Quantcast

Old North News

Saturday, November 23, 2024

RNC Research rapid response director: ‘Joe Biden is the pay cut president’

Woman pumping gas 1200

A bill has been proposed in the North Carolina General Assembly that would issue $200 stimulus checks to licensed drivers to help defray the cost of gas. | RODNAE Productions/Pexels

A bill has been proposed in the North Carolina General Assembly that would issue $200 stimulus checks to licensed drivers to help defray the cost of gas. | RODNAE Productions/Pexels

Critics are taking to Twitter to point out that ever since President Joe Biden released COVID-19 stimulus checks in March 2021, amounting to nearly $2 trillion, Americans' year-over-year real wage growth has been negative.

As American families and businesses were compensated with stimulus checks during the pandemic, evidence is leading people to believe that this move was one of inflation's contributing factors. Meanwhile, the announcement of June's inflation numbers and Biden's newest round of stimulus checks in some U.S. states, including North Carolina, are leaving Americans wondering if the stimulus plan is making inflation worse.

"Joe Biden is the pay cut president,” Tommy Pigott, rapid response director for RNC Research, tweeted on July 11, before the latest statistics showing June's inflation rate at 9.1% were released. “Year-over-year real wage growth -- your paycheck accounting for inflation -- has been negative every single month since Biden passed his $1.9T 'stimulus.' By contrast, real wages were only negative one month during Trump’s entire four-year term.” 

A Statista report from mid-June says that inflation has been outpacing nominal wage growth for 14 consecutive months, meaning Americans can afford less than they could a year ago, despite wages rising on paper. 

U.S. Bureau of Labor Statistics (BLS) data show that while average hourly earnings rose 5.1% to $32.08 from $30.52 over the past 12 months, consumer prices jumped 9.1%, resulting in a 4% decline in real hourly earnings.

The combination of low interest rates, pandemic-related supply constraints and heavy consumer spending that was fueled, in part, by government-issued stimulus checks put upward pressure on prices before Russia’s invasion of Ukraine, according to Statista. 

GoBankingRates says there’s no question that Biden's stimulus payments are responsible for fueling at least some of America's inflation. 

“Those who draw a straight line between stimulus payments and generationally high inflation have two indisputable facts on their side,” GoBankingRates said. 

Indeed, ABC News has reported that no country distributed anywhere near as much stimulus money to its people as the U.S. and that no country has been hit as hard by rising inflation.

Another round of stimulus checks is on the way in some states as prices continues to surge.
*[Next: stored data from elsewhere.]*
Lemma op_NodePublishVolume_keeping ops req : keeping (op_NodePublishVolume ops req).
Proof. unfold op_NodePublishVolume. destruct ops; auto with node. Qed.
Lemma op_NodeUnpublishVolume_unlocking ops req : unlocking (op_NodeUnpublishVolume url_Parse url_ParseRequestURI ops req).
Proof. unfold op_NodeUnpublishVolume. destruct ops; auto with node. Qed.
Lemma op_NodeStageVolume_keeping ops req : keeping (op_NodeStageVolume ops req).
Proof. unfold op_NodeStageVolume. destruct ops; auto with node; exact I. Qed.
Lemma op_NodeUnstageVolume_unlocking ops req : unlocking (op_NodeUnstageVolume ops req).
Proof. unfold op_NodeUnstageVolume. destruct ops; auto with node; exact I. Qed.
Lemma op_NodeExpandVolume_keeping ops req : keeping (op_NodeExpandVolume ops req).
Proof. unfold op_NodeExpandVolume. destruct ops; auto with node; exact I. Qed.
#[local] Hint Resolve op_NodePublishVolume_keeping op_NodeUnpublishVolume_unlocking op_NodeStageVolume_keeping
  op_NodeUnstageVolume_unlocking op_NodeExpandVolume_keeping finish_keeping finish_unlocking : node.

Lemma publish_keeping req c : keeping (publish url_Parse url_ParseRequestURI nodeID req c).
Proof.
  apply with_volume_keeping. intros v p. well_tac.
Qed.
Lemma stage_keeping req : keeping (stage url_Parse url_ParseRequestURI req).
Proof. unfold stage. well_tac. Qed.
End handlers.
Forbes Advisor reports that 14 states will send — or have already sent — payments to taxpayers in the coming months. In North Carolina, a bill in the General Assembly would grant $200 checks to residents (namely, licensed drivers over 18), but has been opposed by state Senate Republicans, who would rather see a long-term tax reduction rather than a one-time rebate, according to Forbes.